Qld to start human trials of Covid vaccine
HUMAN trials of the University of Queensland's COVID-19 candidate vaccine will begin tomorrow in a move that promises to put the state on the world stage.
Amid a frightening resurgence of the coronavirus both at home and around the world, scientists and the Palaszczuk Government are hailing the homegrown jab as the globe's most promising contender in the race to stop the killer virus in its tracks.
Volunteers will receive the first doses of UQ's innovative "molecular clamp" candidate vaccine tomorrow morning in what is a major step forward in its development.
"We asked Queenslanders to roll up their sleeves to save lives and they've answered the call in droves. We needed up to 120 volunteers for the first stage (of human trials). More than 4000 people have put up their hands to volunteer," Innovation Minister Kate Jones said yesterday.
"This research is putting Queensland on the map. We invested millions into this research because we know a vaccine is crucial to defeating COVID-19. But the success of our research has the eyes of the world on Queensland.
"Our vaccine - made in Queensland by Queenslanders - could save millions of lives throughout the world."
There are more than 130 vaccines in the works around the world but UQ's work is believed to have shown great success in the preclinical stage of development.
"The animal trials held in the Netherlands would have ticked all the boxes. There is no way the research team would be able to progress from animals to humans without a complete guarantee of safety and they would likely have a confidence in its effectiveness," Professor Robert Booy, head of Clinical Research at the National Centre for Immunisation Research and Surveillance said.

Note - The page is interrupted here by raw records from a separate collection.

(** * LifeQuest progression engine (src/App.js)

    A shallow embedding of the state transitions of the [App] component:
    the player-stats ledger and its updaters ([addXp], [deductXp],
    [addGold], [deductGold], [updateSatisfaction]), the achievement scan
    ([checkAchievements]), the daily gates ([checkDailyStreak],
    [handleClaimDailyReward]), the reward shop ([handleBuyReward]) and the
    objective/subtask handlers ([handleCompleteObjective],
    [handleToggleSubtaskComplete]).

    Modelling conventions.
    - JavaScript numbers that hold counters, amounts and millisecond
      timestamps are integers [Z]; [Math.floor (x * 1.5)] on an integer is
      [(3 * x) / 2] with floor division.
    - The component state ([objectives], [subtasks], [playerStats]) and
      the Firestore subtask documents form one record [World].  A handler
      runs against a settled render: the state its closure captured is the
      state the queued [setPlayerStats] updaters start from, and snapshot
      listeners have delivered every earlier write.
    - [setPlayerStats (prev => ...)] is an update of the [playerStats]
      field; a [checkAchievements] call issued from inside an updater is a
      queued update, applied after the updater that issued it.
    - The [while] loop of [addXp] has no bound in the source; it is run
      with fuel, and [addXp_None_diverges] shows that the fuel chosen
      runs out only where the loop of the source never ends.
    - The wall clock is an argument: [now] (milliseconds), [today] and
      [yesterdayString] (ISO calendar days, as [toISOString] prints them).
    - Firestore writes succeed; [ready] stands for [db && userId].
    - Sounds and the toasts of nested updaters are left out, and so is
      the persistence of the ledger ([updatePlayerStats]) with the
      snapshot that echoes it back: the model follows the local state
      between snapshots.  The message a handler itself shows is its
      [Message] result. *)

From Stdlib Require Import ZArith List String Bool Lia Sorted.
Import ListNotations.
Open Scope string_scope.
Open Scope list_scope.
Open Scope Z_scope.

(** ** Data model *)

(** One sample of [satisfactionHistory]. *)
Record SatEntry := { date : string; value : Z }.

Record PlayerStats := {
  level : Z;
  xp : Z;
  xpToNextLevel : Z;
  gold : Z;
  vitality : Z;
  maxVitality : Z;
  currentSatisfaction : Z;
  satisfactionHistory : list SatEntry;
  lastDailyRewardClaim : option Z;
  currentStreak : Z;
  lastStreakDate : option string;
  achievements : list string;
  hasCompletedTutorial : bool;
  pomodoroCount : Z;
  dailyDesireCount : Z
}.

(** The initial [useState] value of [playerStats]. *)
Definition initialPlayerStats : PlayerStats :=
  {| level := 1; xp := 0; xpToNextLevel := 100; gold := 0;
     vitality := 100; maxVitality := 100; currentSatisfaction := 50;
     satisfactionHistory := []; lastDailyRewardClaim := None;
     currentStreak := 0; lastStreakDate := None; achievements := [];
     hasCompletedTutorial := false; pomodoroCount := 0;
     dailyDesireCount := 0 |}.

Module Objective.
Record t := {
  id : string;
  name : string;
  isCurrent : bool;
  isCompleted : bool;
  currentProgress : Z;
  totalProgress : Z;
  xpReward : Z
}.
End Objective.

Module Subtask.
Record t := {
  id : string;
  isCompleted : bool;
  xpReward : Z;
  goldReward : Z;
  progressContribution : Z
}.
End Subtask.

Module Achievement.
(** Rows of [allAchievements]; [name] and [description] are display
    text only. *)
Record t := { id : string; type : string; count : Z }.
End Achievement.

(** A value passed as the second argument of [checkAchievements]: a
    number (new level, new streak), a document id, or the default
    [null]. *)
Inductive JsValue :=
| JsNull
| JsNumber (n : Z)
| JsString (s : string).
(** ** Where a request comes from *)

Lemma request_origin doc w configuration request :
  CreateChatCompletion configuration request ∈ trace (getTypescriptErrors doc w) →
  ∃ e message key editor editors lineText,
    Chosen w e message
    ∧ KeyStored w key
    ∧ w_editors w = Some editor :: editors
    ∧ lines (document editor) !! el_line e = Some lineText
    ∧ configuration = {| cfg_apiKey := key |}
    ∧ request = completionRequest message lineText (getText (document editor)).
Proof.
  workflow_cases w; intros Hin; in_trace Hin.
  - injection Hin as -> ->.
    apply whenTruthy_Some in Hmessage as [Hmessage Hne].
    apply whenTruthy_Some in Hkey as [Hkey Hkne].
    destruct (w_pick w) as [i|] eqn:Hi; [|done]. cbn [mbind option_bind] in Hpick.
    exists selected, errorMessage, apiKey, activeEditor, laterEditors, codeSnippet.
    split_and!; [by apply (chosen _ _ _ i) | done..].
  - destruct (caught _); in_trace Hin.
Qed.

Lemma request_in_command w configuration request :
  CreateChatCompletion configuration request ∈ trace (getTsErrors w) →
  ∃ analysed editors,
    w_editors w = Some analysed :: editors
    ∧ languageId (document analysed) = "typescript"
    ∧ CreateChatCompletion configuration request
        ∈ trace (getTypescriptErrors (document analysed) (set_editors editors w)).
Proof.
  destruct (getTsErrors_start w) as [Hnone|[(editor & Hsome & Hother)|(editor & editors & Hed & Hts)]].
  - destruct (getTsErrors_no_editor w Hnone) as (-> & _). intros Hin. in_trace Hin.
  - destruct (getTsErrors_other_language w editor Hsome Hother) as (-> & _).
    intros Hin. in_trace Hin.
  - rewrite (getTsErrors_run w editor editors Hed Hts). cbn [trace]. intros Hin.
    exists editor, editors. split_and!; [done..|].
    apply elem_of_cons in Hin as [Hin|Hin]; [done|].
    apply elem_of_app in Hin as [Hin|Hin]; [done|].
    destruct (outcome _) as [[tsErrors|]|err]; cbn [report] in Hin; in_trace Hin.
    destruct (Nat.eqb _ _); in_trace Hin.
Qed.

(** X4. Whenever the command sends a request, the request is built from:
    the message that the lookup by line returns for the selected entry, the
    text of that line in the editor that is active after the picker and the
    credential lookup, the full text of that same editor, and the stored
    key. The editor whose document was analysed is the one read first; the
    texts come from the one read second. *)
Theorem request_is_built_from_lookup_and_live_editor w configuration request :
  CreateChatCompletion configuration request ∈ trace (getTsErrors w) →
  ∃ analysed editor later e message key lineText,
    w_editors w = Some analysed :: Some editor :: later
    ∧ languageId (document analysed) = "typescript"
    ∧ Chosen w e message
    ∧ KeyStored w key
    ∧ lines (document editor) !! el_line e = Some lineText
    ∧ configuration = {| cfg_apiKey := key |}
    ∧ request = completionRequest message lineText (getText (document editor)).
Proof.
  intros (analysed & editors & Hed & Hts & Hin)%request_in_command.
  apply request_origin in Hin
    as (e & message & key & editor & later & lineText & Hch & Hkey & Heds & Hln & -> & ->).
  cbn [w_editors set_editors] in Heds. subst editors.
  exists analysed, editor, later, e, message, key, lineText.
  split_and!; [done | done | | done..].
  destruct Hch as [i Hi He Hm Hne]. by apply (chosen _ _ _ i).
Qed.

Lemma storeApiKey_after w key :
  w_input w = Some key → key ≠ "" →
  after (storeApiKey w) = set_secrets (<["apiKey" := key]> (w_secrets w)) w.
Proof.
  intros Hin Hne. unfold storeApiKey, showInputBox. rewrite bind_ask.
  assert (whenTruthy (w_input w) = Some key) as -> by by apply whenTruthy_Some.
  rewrite bind_secrets_store. unfold showInformationMessage. by host_flat.
Qed.

(** X10. After [Store API Key] has stored the input [key], every request
    that the error command sends authenticates with exactly [key]. *)
Theorem stored_key_is_the_key_sent w key configuration request :
  w_input w = Some key →
  key ≠ "" →
  CreateChatCompletion configuration request ∈ trace (getTsErrors (after (storeApiKey w))) →
  configuration = {| cfg_apiKey := key |}.
Proof.
  intros Hinput Hne (analysed & editors & _ & _ & Hin)%request_in_command.
  apply request_origin in Hin as (_ & _ & key' & _ & _ & _ & _ & [Hkey _] & _ & _ & -> & _).
  rewrite (storeApiKey_after w key Hinput Hne) in Hkey.
  cbn [w_secrets set_editors set_secrets] in Hkey. rewrite lookup_insert_eq in Hkey.
  congruence.
Qed.

(** ** After the selection *)

(** X5. The line number comes from the file that the compiler read; the
    text comes from the editor's buffer. When the buffer has no such line,
    [lineAt] throws: [getTypescriptErrors] ends with that error after the
    credential lookup and the first log entry, and sends no request. *)
Theorem stale_line_throws doc w root path sourceFile e message key editor editors :
  Collected w root path sourceFile →
  Chosen w e message →
  KeyStored w key →
  w_editors w = Some editor :: editors →
  length (lines (document editor)) ≤ el_line e →
  getTypescriptErrors doc w =
  MkRun (collectionCalls doc w root path sourceFile ++
         [ SecretsGet "apiKey";
           ActiveTextEditor;
           ConsoleLog [LogString ("Error message for line "
                                  +:+ string_of_nat (el_line e + 1) +:+ ": " +:+ message)] ])
        (set_editors editors w)
        (Thrown (IllegalArgument "Illegal value for `line`")).
Proof.
  intros Hcollected Hchosen Hkeystored. workflow_path w.
  - match goal with Hl : _ !! _ = Some _ |- _ => apply lookup_lt_Some in Hl end. lia.
  - done.
Qed.
Lemma construct_constructed d cfg s :
  std_command_COUNT d = Z.of_nat (length (std_impls d)) ->
  construct d cfg = Ok s -> constructed d s.
Proof.
  intros Hlen H. unfold construct in H. cbv zeta in H.
  apply bind_Ok_inv in H as (s1 & H1 & H).
  pose proof (load_config_loaded _ _ _ H1) as (Hl & Hlc & Hcc). cbn in Hlc, Hcc.
  unfold load_config in H1. inv_res. dcase H1; [discriminate|]. inv_res.
  rewrite populate_commands_ok in E by (subst s1; cbn; exact Hlen).
  inv_res. subst. unfold registered in *. rewrite !app_nil_r in *.
  cbn [command_meta with_commands] in *.
  split; try done.
  - by destruct Hl as [Hc Hf Hch].
  - cbn [command_meta with_commands].
    rewrite (marks_strip set_column_command _ _ _ (fun _ => eq_refl) E1), (marks_strip set_row_command _ _ _ (fun _ => eq_refl) E0).
    by rewrite map_map.
Qed.

Lemma registered_lookup (ds : list standard) d :
  In d ds -> NoDup (map std_name ds) ->
  foldr (fun d reg => register_standard reg (std_name d) (construct d)) ∅ ds !! std_name d = Some (construct d).
Proof.
  induction ds as [|d0 ds IH]; [done|]. intros [->|Hin] Hnd; cbn [foldr map] in *; unfold register_standard at 1.
  - apply lookup_insert_eq.
  - apply NoDup_cons in Hnd as [Hd Hnd]. rewrite lookup_insert_ne by
      (intros E; apply Hd; rewrite E; apply list_elem_of_In, in_map, Hin). by apply IH.
Qed.

Lemma registry_lookup d : In d all_standards -> registry !! std_name d = Some (construct d).
Proof. intros Hin. apply (registered_lookup all_standards d Hin). apply (bool_decide_unpack _). vm_compute. exact I. Qed.
Lemma local_sibling_skip s lvl cmd clk st es :
  cons_at (timing_cons s) lvl cmd = Ok es -> has_sibling es = false ->
  local_sibling s lvl cmd clk st = Ok st.
Proof.
  intros Hes Hs. unfold local_sibling. rewrite Hes. cbn.
  assert (foldM (sibling_update clk) es st.1 = Ok st.1) as ->; [|by destruct st].
  clear Hes. induction es as [|e es IH]; [done|]. cbn in Hs. apply orb_false_iff in Hs as [He Hs].
  cbn [foldM]. assert (sibling_update clk st.1 e = Ok st.1) as -> by (unfold sibling_update; by rewrite He).
  by apply IH.
Qed.

(** What an update may change at one node. *)
Definition step_at (s : DRAMSpec) (k : cls) (cmd clk : Z) (x x' : node) : Prop :=
  n_level x' = n_level x /\ n_id x' = n_id x /\ n_bank x' = n_bank x /\
  length (n_children x') = length (n_children x) /\
  local_effect s (n_level x) (k, cmd, clk) (n_local x) = Ok (n_local x').

Lemma step_at_other s cmd clk x : step_at s Other cmd clk x x.
Proof. by split_and!. Qed.

Lemma mapM_lookup {A B} (f : A -> res B) l k i x :
  mapM f l = Ok k -> l !! i = Some x -> exists y, k !! i = Some y /\ f x = Ok y.
Proof. intros H%mapM_Ok Hx. destruct (Forall2_lookup_l _ _ _ _ _ H Hx) as (y & ? & ?). eauto. Qed.

Lemma classify_other av lvl id i p :
  addresses (default (-1) (av !! lvl)) id = false -> classify av lvl id (i :: p) = Other.
Proof. intros H. cbn. by rewrite H. Qed.

Lemma vget_default av lvl a : vget av (Z.of_nat lvl) = Ok a -> default (-1) (av !! lvl) = a.
Proof. intros H%vget_nat. by rewrite H. Qed.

And renowned Professor Ian Frazer - who developed the human papilloma virus (HPV) vaccine, which prevents cervical cancer, and earned the Prime Minister's Prize for Science in 2008 - has hailed the Queensland research team as having the best technique and their candidate vaccine as "the most likely to come off".
The stakes are high for the UQ team amid a growing second wave of the virus in Australia. Doomsday predictions from modelling show Victoria could have as many as 1349 new cases every day by the end of July amid rising fears that the insidious virus could take a hold in Queensland.
It is believed the volunteers will be given two shots - most will get the vaccine and some will be given a placebo.
Blood tests will follow and the volunteers will be monitored for close to a year.
The research will be carried out by Australian-based clinical trial specialists Nucleus Network. If the initial trials are successful, it is believed the effectiveness of the vaccine would then be tested on thousands of people.
The Palaszczuk Government in March injected $10m to fast-track the development of the vaccine by six months, to make it available as early as early 2021.
Federal Health Minister Greg Hunt welcomed the move to human trials. "The Australian Government is supporting the University of Queensland's innovative "molecular clamp" vaccine with a $5m investment. The University of Queensland will be the fourth phase 1 trial taking place in Australia," he said.
However, Prof Booy said any vaccine may be only partially protective. "We have to wait and see but in reality the influenza virus vaccine has been 50 years in the making and is not totally protective and we are just starting out with COVID-19," he said.
The Sunday Mail can also exclusively reveal that a world-leading technological tool developed by a Brisbane doctor is to be rolled out to help medicos around the world in the treatment of critical coronavirus patients.
Professor John Fraser, the brains behind the lifesaving tool, which involves the collection of data from intensive care units during the pandemic, said Queensland punched above its weight.
"Queensland is an incredible state for science and this incredible place brings brilliant minds together. We love to usurp other states in our work," Prof Fraser said.
The new tool will save lives in 350 hospitals in 50 countries across the world by helping deliver data-driven clinical insights that can be crossmatched to patients.
It will this week be announced by the Critical Care Consortium, which was founded by Prof Fraser.
"Not every country was well-resourced enough to lead this effort and others who could have were being smashed by the pandemic. Australia was lucky enough to be able to contain the first wave … so we're proud to do our bit to support our colleagues who have been struggling," Prof Fraser said.